In a subsequent study, Videbaek and Norsk (Videbaek and Norsk, 1997) discovered how simultaneous cardiac expansion and Pcv reduction occur in microgravity. They measured atrial diameter, Pcv and pressure outside the heart (esophageal pressure, a measure of intrathoracic pressure) in supine subjects during parabolic flight, which produces short periods of micro- and hypergravity. They confirmed that Pcv decreases in microgravity relative to supine 1g conditions, and they further found that intrathoracic pressure decreases with reduced Gx substantially more than Pcv, such that cardiac transmural pressure increases in microgravity (Gx is ventral to dorsal acceleration; Fig.1). Increased cardiac transmural pressure in 0g corresponded to increased atrial diameter. It appears that removal of gravitational compression expands the thorax and thereby decreases pressure inside it (and inside the abdomen)(Estenne et al., 1992) such that effective cardiac filling pressure increases in acute microgravity (Watenpaugh and Smith, 1998; White and Blomqvist, 1998).
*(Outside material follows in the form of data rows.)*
Lemma lexIndent_inv (l l' : lexer) (s : option stateFn) :
  running text out l -> lexIndent_fn l = Ret (l', s) -> left_by text out l' s.
Proof.
  intros Hrun H. unfold lexIndent_fn in H.
  bind_step H. branches H; try emit_step H; done_go H.
Qed.

Lemma lexNewLine_inv (l l' : lexer) (s : option stateFn) :
  running text out l -> lexNewLine_fn l = Ret (l', s) -> left_by text out l' s.
Proof.
  intros Hrun H. unfold lexNewLine_fn in H.
  bind_step H. branches H; try emit_step H; done_go H.
Qed.

Lemma lexTag_inv (l l' : lexer) (s : option stateFn) :
  running text out l -> lexTag_fn l = Ret (l', s) -> left_by text out l' s.
Proof.
  intros Hrun H. unfold lexTag_fn in H.
  bind_step H. branches H; try emit_step H; try done_go H.
  bind_step H. branches H; try done_go H.
  destruct (peek l) as [r l0] eqn:Hpk.
  destruct (peek_running l r l0 Hrun Hpk) as (Hrun0 & Hp0 & Heof).
  branches H; try emit_step H; try done_go H.
  - match type of H with context [if ?c then _ else _] => destruct c end;
      [emit_step H | cbn [mbind result_bind mret result_ret] in H]; done_go H.
Qed.


Lemma lexAttr_body_inv (l : lexer) (b : lexer + lexer) :
  running text out l -> lexAttr_body l = Ret b ->
  running text out (match b with inl l1 | inr l1 => l1 end).
Proof.
  intros Hrun H. unfold lexAttr_body in H.
  destruct (peek l) as [r l0] eqn:Hpk.
  destruct (peek_running l r l0 Hrun Hpk) as (Hrun0 & Hp0 & Heof).
  branches H; try emit_step H; cbn [mret result_ret] in H; injection H as <-;
    repeat first [assumption | apply running_next | apply running_ignore].
Qed.

Lemma lexAttr_loop_inv (n : nat) : forall (l l' : lexer),
  running text out l -> lexAttr_loop n l = Ret l' -> running text out l'.
Proof.
  induction n as [|n IH]; intros l l' Hrun H; [discriminate|].
  cbn [lexAttr_loop] in H.
  destruct (lexAttr_body l) as [b| | |] eqn:E; cbn [mbind result_bind] in H;
    try discriminate.
  apply (lexAttr_body_inv l b Hrun) in E.
  destruct b as [l1|l1].
  - eapply IH; eauto.
  - injection H as <-. exact E.
Qed.

Lemma lexAttr_inv (n : nat) (l l' : lexer) (s : option stateFn) :
  running text out l -> lexAttr_fn n l = Ret (l', s) -> left_by text out l' s.
Proof.
  intros Hrun H. unfold lexAttr_fn in H.
  destruct (lexAttr_loop n l) as [l0| | |] eqn:E; cbn [mbind result_bind] in H;
    try discriminate.
  apply (lexAttr_loop_inv n l l0 Hrun) in E.
  emit_step H. done_go H.
Qed.

Lemma lexDocType_inv (l l' : lexer) (s : option stateFn) :
  running text out l -> lexDocType_fn l = Ret (l', s) -> left_by text out l' s.
Proof.
  intros Hrun H. unfold lexDocType_fn in H. bind_step H.
  destruct Hrun as (Hi & Hs & Hp & Hpc & Hall).
  destruct (Strings.Index _ _) as [i|].
  - match type of H with
    | (mbind _ (emit ?t ?l2)) = Ret _ =>
      destruct (emit t l2) as [l3| | |] eqn:E3;
        cbn [mbind result_bind] in H; try discriminate;
      apply (running_emit t l2 l3 (start l)) in E3 as (Hrun3 & _);
        try discriminate;
        try (destruct l as [nm inp ld rd st p s0 w0 q]; cbn in *; (assumption || lia))
    end.
    done_go H.
  - unfold errorf, send in H.
    destruct (length (items l) <? chanCap); cbn [mbind result_bind] in H;
      try discriminate.
    injection H as <- <-. cbn [left_by]. unfold finished.
    destruct l as [nm inp ld rd st p s0 w0 q];
      cbn [input start pos items set_items] in *.
    repeat (split; [assumption|]). split.
    + rewrite app_assoc. apply pieces_snoc_error; [assumption | reflexivity].
    + exists (out ++ q), (Item itemError "unclosed doctype").
      split; [apply app_assoc|]. split; [assumption|]. split; [reflexivity|].
      split; [discriminate | reflexivity].
Qed.

Lemma lexEOF_inv (l l' : lexer) (s : option stateFn) :
  running text out l -> pos l = Strings.len text ->
  lexEOF_fn l = Ret (l', s) -> left_by text out l' s.
Proof.
  intros Hrun Hend H. unfold lexEOF_fn in H.
  assert (H1 : exists l1, running text out l1 /\ pos l1 = pos l /\
                          start l1 = pos l /\
                          (mbind (fun l2 => mret (l2, None)) (emit itemEOF l1))
                          = Ret (l', s)).
  { destruct (Nat.ltb_spec (start l) (pos l)) as [Hlt|Hge].
    - destruct (emit itemText l) as [l1| | |] eqn:E; cbn [mbind result_bind] in H;
        try discriminate.
      destruct Hrun as (Hi & Hs & Hp & Hpc & Hall).
      apply (running_emit itemText l l1 (start l)) in E as (Hrun1 & Hp1 & Hs1 & _);
        try discriminate; try assumption; [|lia].
      exists l1. auto.
    - cbn [mbind result_bind mret result_ret] in H. exists l.
      destruct Hrun as (Hi & Hs & Hp & Hpc & Hall).
      repeat split; auto. lia. }
  clear H. destruct H1 as (l1 & Hrun1 & Hp1 & Hs1 & H).
  destruct (emit itemEOF l1) as [l2| | |] eqn:E; cbn [mbind result_bind] in H;
    try discriminate.
  injection H as <- <-.
  apply emit_ret in E as (v & Hv & _ & ->).
  rewrite Hs1, Hp1 in Hv. apply slice_empty in Hv. subst v.
  destruct Hrun1 as (Hi & Hs & Hp & Hpc & Hall).
  cbn [left_by]. unfold finished.
  destruct l1 as [nm inp ld rd st p s0 w0 q];
    cbn [input start pos items set_items set_start] in *.
  split; [assumption|]. split; [lia|]. split; [assumption|]. split.
  - rewrite app_assoc. eapply pieces_snoc; [exact Hpc | reflexivity | exact Hs |].
    cbn [val]. unfold Strings.slice.
    destruct (Nat.leb_spec p p); [|lia].
    destruct (Nat.leb_spec p (Strings.len text)); [|lia].
    cbn [andb]. rewrite Nat.sub_diag. destruct (Strings.drop p text); reflexivity.
  - exists (out ++ q), (Item itemEOF EmptyString).
    split; [apply app_assoc|]. split; [assumption|]. split; [reflexivity|].
    split; [|discriminate]. intros _. split; [reflexivity | congruence].
Qed.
Therefore, taking this recent evidence together with earlier findings (summarized in Watenpaugh and Hargens, 1996), it seems clear that cardiac distension occurs during the first 1–2 days of space flight relative to the supine position in 1g and especially to upright 1g conditions. It is also probable that arterial baroreceptors are relatively stimulated during this time and that intracranial pressure is abnormally increased (Draeger et al., 1995). What then happens to fluid volume regulation?

Fluid volume acclimation to and homeostasis in chronic microgravity

Leach, Alfrey and co-workers (Leach et al., 1996; Alfrey et al., 1996b) recently provided the most comprehensive and best-controlled description to date of fluid regulatory acclimation to space flight. Their data from seven Spacelab Life Sciences (SLS) astronaut subjects yielded key new findings and confirmed some older results that had been tentative (Leach et al., 1983). They collected pre- and post-flight data with subjects in the supine position.
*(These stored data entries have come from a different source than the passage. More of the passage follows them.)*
(** * NoisePage front end: binder and query-to-operator transformer

    A shallow embedding of the parts of
      - [src/binder/bind_node_visitor.cpp]            (BindNodeVisitor)
      - [src/optimizer/query_to_operator_transformer.cpp]
        (QueryToOperatorTransformer)
    that decide the properties stated at the end of this file.

    Conventions.
      - A C++ exception is a value of [Exception]; a function that can
        throw returns a [result].  Member state that a visitor threads
        through its calls ([output_expr_], [predicates_], the sherpa, the
        catalog accessor's temporary-oid counter) is passed explicitly.
      - A [std::vector] is a [list]; a possibly-null pointer is an [option].
        Reading past the end of a vector, dereferencing a null pointer or
        reading the wrong alternative of a [std::variant] is reported as
        [UndefinedBehaviour] so that no theorem silently depends on it.
      - [int64_t] values are [Z]; a [double] is a [spec_float] (sign,
        mantissa, exponent), so that its conversion to [int64_t] is exact
        integer arithmetic. *)

From Stdlib Require Import ZArith List String Ascii Bool Lia Arith.
From Stdlib Require Import DecimalString.
From Stdlib Require Import Floats.SpecFloat.
Import ListNotations.

Local Open Scope string_scope.
Local Open Scope Z_scope.

(* ===================================================================== *)
(** ** Errors *)
(* ===================================================================== *)

Module common.

(** [common::ErrorCode]: the codes that the modelled functions use. *)
Inductive ErrorCode : Set :=
| ERRCODE_SUCCESSFUL_COMPLETION
| ERRCODE_FEATURE_NOT_SUPPORTED
| ERRCODE_SYNTAX_ERROR
| ERRCODE_UNDEFINED_COLUMN
| ERRCODE_UNDEFINED_TABLE
| ERRCODE_UNDEFINED_DATABASE
| ERRCODE_UNDEFINED_FUNCTION
| ERRCODE_DATATYPE_MISMATCH
| ERRCODE_NUMERIC_VALUE_OUT_OF_RANGE
| ERRCODE_INVALID_SCHEMA_DEFINITION
| ERRCODE_DUPLICATE_ALIAS
| ERRCODE_DUPLICATE_OBJECT
| ERRCODE_AMBIGUOUS_COLUMN.

End common.
Export common.

(** The exception classes thrown by the two visitors
    ([BINDER_EXCEPTION], [NOT_IMPLEMENTED_EXCEPTION], [OPTIMIZER_EXCEPTION]),
    [std::out_of_range] of [vector::at], the failures that C++ leaves
    undefined, and exhaustion of the nesting budget of
    [optimizer.Visit]. *)
Inductive Exception : Type :=
| BinderException (what : string) (code_ : ErrorCode)
| NotImplementedException (what : string)
| OptimizerException (what : string)
| StdOutOfRange (what : string)
| UndefinedBehaviour (what : string)
| OutOfFuel.

Inductive result (A : Type) : Type :=
| Ok (a : A)
| Err (e : Exception).
Arguments Ok {A} a.
Arguments Err {A} e.

Definition BINDER_EXCEPTION {A} (what : string) (code : ErrorCode) : result A :=
  Err (BinderException what code).
Definition NOT_IMPLEMENTED_EXCEPTION {A} (what : string) : result A :=
  Err (NotImplementedException what).
Definition OPTIMIZER_EXCEPTION {A} (what : string) : result A :=
  Err (OptimizerException what).

Definition bindR {A B} (c : result A) (k : A -> result B) : result B :=
  match c with
  | Ok a => k a
  | Err e => Err e
  end.

Declare Scope result_scope.
Delimit Scope result_scope with result.
Notation "x <- c ;; k" := (bindR c (fun x => k))
  (at level 100, c at next level, right associativity) : result_scope.
Notation "' p <- c ;; k" := (bindR c (fun x => match x with p => k end))
  (at level 100, p pattern, c at next level, right associativity) : result_scope.
Notation "c ;;; k" := (bindR c (fun _ => k))
  (at level 100, right associativity) : result_scope.
Local Open Scope result_scope.

(** A null pointer that the source dereferences without a test. *)
Definition deref {A} (what : string) (p : option A) : result A :=
  match p with
  | Some a => Ok a
  | None => Err (UndefinedBehaviour what)
  end.

(** [for (x : xs) body(x)] where the body can throw: left to right, the
  first exception ends the loop. *)
Fixpoint mapR {A B} (f : A -> result B) (xs : list A) : result (list B) :=
  match xs with
  | [] => Ok []
  | x :: xs' => y <- f x ;; ys <- mapR f xs' ;; Ok (y :: ys)
  end.

(** [for (x : xs) body(x)] where the body updates the state of the visitor
    and can throw. *)
Fixpoint mapS {A B S : Type} (f : A -> S -> result (B * S)) (xs : list A) (s : S)
  : result (list B * S) :=
  match xs with
  | [] => Ok ([], s)
  | x :: xs' =>
      '(y, s1) <- f x s ;;
      '(ys, s2) <- mapS f xs' s1 ;;
      Ok (y :: ys, s2)
  end.

(** [std::find(first, last, x)] and [std::distance(first, it)]: the index
    of the first element equal to [x]. *)
Fixpoint find_index (x : string) (xs : list string) : option nat :=
  match xs with
  | [] => None
  | y :: xs' =>
      if String.eqb y x then Some O
      else match find_index x xs' with
           | Some i => Some (S i)
           | None => None
           end
  end.

(** [v.at(i)]. *)
Definition at_ {A} (v : list A) (i : nat) : result A :=
  match nth_error v i with
  | Some a => Ok a
  | None => Err (StdOutOfRange "vector::at")
  end.

(** The error kinds of the specification (its section 7), and the kind
  under which each exception of the code is reported.  A binder exception
  is reported under its error code; [NOT_IMPLEMENTED_EXCEPTION] carries
  no code and is the kind [NotImplemented]. *)
Inductive ErrorKind : Set :=
| UndefinedTable | UndefinedColumn | UndefinedFunction | DuplicateAlias
| DuplicateObject | AmbiguousColumn | DatatypeMismatch | NumericValueOutOfRange
| SchemaMismatch | SyntaxError | FeatureNotSupported | NotImplemented.

Definition kind_of_code (c : ErrorCode) : option ErrorKind :=
  match c with
  | ERRCODE_FEATURE_NOT_SUPPORTED => Some FeatureNotSupported
  | ERRCODE_SYNTAX_ERROR => Some SyntaxError
  | ERRCODE_UNDEFINED_COLUMN => Some UndefinedColumn
  | ERRCODE_UNDEFINED_TABLE => Some UndefinedTable
  | ERRCODE_UNDEFINED_FUNCTION => Some UndefinedFunction
  | ERRCODE_DATATYPE_MISMATCH => Some DatatypeMismatch
  | ERRCODE_NUMERIC_VALUE_OUT_OF_RANGE => Some NumericValueOutOfRange
  | ERRCODE_INVALID_SCHEMA_DEFINITION => Some SchemaMismatch
  | ERRCODE_DUPLICATE_ALIAS => Some DuplicateAlias
  | ERRCODE_DUPLICATE_OBJECT => Some DuplicateObject
  | ERRCODE_AMBIGUOUS_COLUMN => Some AmbiguousColumn
  | ERRCODE_SUCCESSFUL_COMPLETION | ERRCODE_UNDEFINED_DATABASE => None
  end.

Definition kind_of (e : Exception) : option ErrorKind :=
  match e with
  | BinderException _ c => kind_of_code c
  | NotImplementedException _ => Some NotImplemented
  | OptimizerException _ | StdOutOfRange _ | UndefinedBehaviour _ | OutOfFuel => None
  end.

(** [r] is a failure reported under kind [k]. *)
Definition fails_with {A} (r : result A) (k : ErrorKind) : Prop :=
  exists e, r = Err e /\ kind_of e = Some k.

(* ===================================================================== *)
(** ** Strings *)
(* ===================================================================== *)

(** [std::to_string] on [size_t] and on [int64_t]. *)
Definition to_string_size (n : nat) : string :=
  NilEmpty.string_of_uint (Nat.to_uint n).
Definition to_string_int64 (z : Z) : string :=
  NilEmpty.string_of_int (Z.to_int z).

(** The character written as a backslash-escaped quote in the C++ literals. *)
Definition dquote : string := String (ascii_of_nat 34) EmptyString.

(** [needle] occurs in [hay]. *)
Definition contains (hay needle : string) : Prop :=
  exists pre post, hay = pre ++ needle ++ post.

(* ===================================================================== *)
(** ** SQL types and values ([execution::sql]) *)
(* ===================================================================== *)

Module sql.

(** [execution::sql::SqlTypeId]; its members are written [SqlTypeId.Integer]
    and so on, as [SqlTypeId::Integer] in the source. *)
Module SqlTypeId.
Inductive t : Set :=
| Invalid | Boolean | TinyInt | SmallInt | Integer | BigInt | Real | Double
| Decimal | Date | Timestamp | Varchar | Varbinary.

Definition eq_dec (a b : t) : {a = b} + {a <> b}.
Proof. decide equality. Defined.

Definition eqb (a b : t) : bool := if eq_dec a b then true else false.
End SqlTypeId.

(** [sql::Integer] and [sql::Real]: a null flag and the payload [val_]. *)
Record Integer : Set := { int_is_null_ : bool; int_val_ : Z }.
Record Real : Set := { real_is_null_ : bool; real_val_ : spec_float }.

(** The alternatives of [ConstantValueExpression::value_]. *)
Inductive Value : Set :=
| V_Val (is_null_ : bool)
| V_BoolVal (is_null_ : bool) (val_ : bool)
| V_Integer (i : Integer)
| V_Real (r : Real)
| V_DecimalVal (is_null_ : bool) (val_ : Z)
| V_StringVal (is_null_ : bool) (val_ : string)
| V_DateVal (is_null_ : bool) (val_ : Z)
| V_TimestampVal (is_null_ : bool) (val_ : Z).

Definition INT64_MIN : Z := - 2 ^ 63.
Definition INT64_MAX : Z := 2 ^ 63 - 1.

(** The implicit conversion [int64_t column_id = real.val_]: the value is
    truncated toward zero; the conversion is undefined when the truncated
    value is not representable or the double is not finite. *)
Definition truncate (f : spec_float) : option Z :=
  match f with
  | S754_zero _ => Some 0
  | S754_finite s m e =>
      let mag := if 0 <=? e then Z.pos m * 2 ^ e else Z.pos m / 2 ^ (- e) in
      Some (if s then - mag else mag)
  | S754_infinity _ | S754_nan => None
  end.

Definition double_to_int64 (f : spec_float) : result Z :=
  match truncate f with
  | Some z =>
      if (INT64_MIN <=? z) && (z <=? INT64_MAX) then Ok z
      else Err (UndefinedBehaviour "double to int64_t out of range")
  | None => Err (UndefinedBehaviour "double to int64_t of a non-finite value")
  end.

End sql.
Export sql.


(* ===================================================================== *)
(** ** The syntax tree ([parser]) *)
(* ===================================================================== *)

Module parser.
They found a 9% increase in plasma protein concentration on flight day 1, and a 17% reduction in plasma volume by 22h of flight. This agrees with the early in-flight hemoconcentration seen by others (Kirsch et al., 1984) and establishes that plasma volume contraction occurs quickly in microgravity. This hemoconcentration probably results from increased upper-body vascular pressures in microgravity (Parazynski et al., 1991) and perhaps reduced interstitial pressures (Estenne et al., 1992); both factors would encourage transcapillary fluid filtration into upper-body interstitial spaces, and substantial filtration can occur in minutes (Watenpaugh et al., 1992). The early hemoconcentration is all the more notable given the probable concomitant tissue fluid reabsorption from the legs into the circulation (Thornton et al., 1992). Although some protein may leave the circulation early in flight, the increased plasma protein concentration on flight day 1 does not support extravasation of protein as a primary mechanism for early in-flight net capillary filtration and plasma volume contraction. Increased plasma protein concentration increases plasma colloid osmotic pressure and, therefore, opposes capillary filtration.

In agreement with earlier reports (Drummer et al., 1993; Leach, 1987; Leach et al., 1983), the SLS results revealed no natriuresis or diuresis in microgravity, so diuresis cannot explain microgravity-induced hypovolemia. Leach and co-workers (Leach et al., 1996) confirmed that both fluid intake and urine output decrease significantly on the first day in flight and remain relatively low during space flight (Fig.2). The reductions in thirst and fluid intake occur regardless of space motion sickness. For example, none of the four studied SLS-2 crew members experienced motion sickness.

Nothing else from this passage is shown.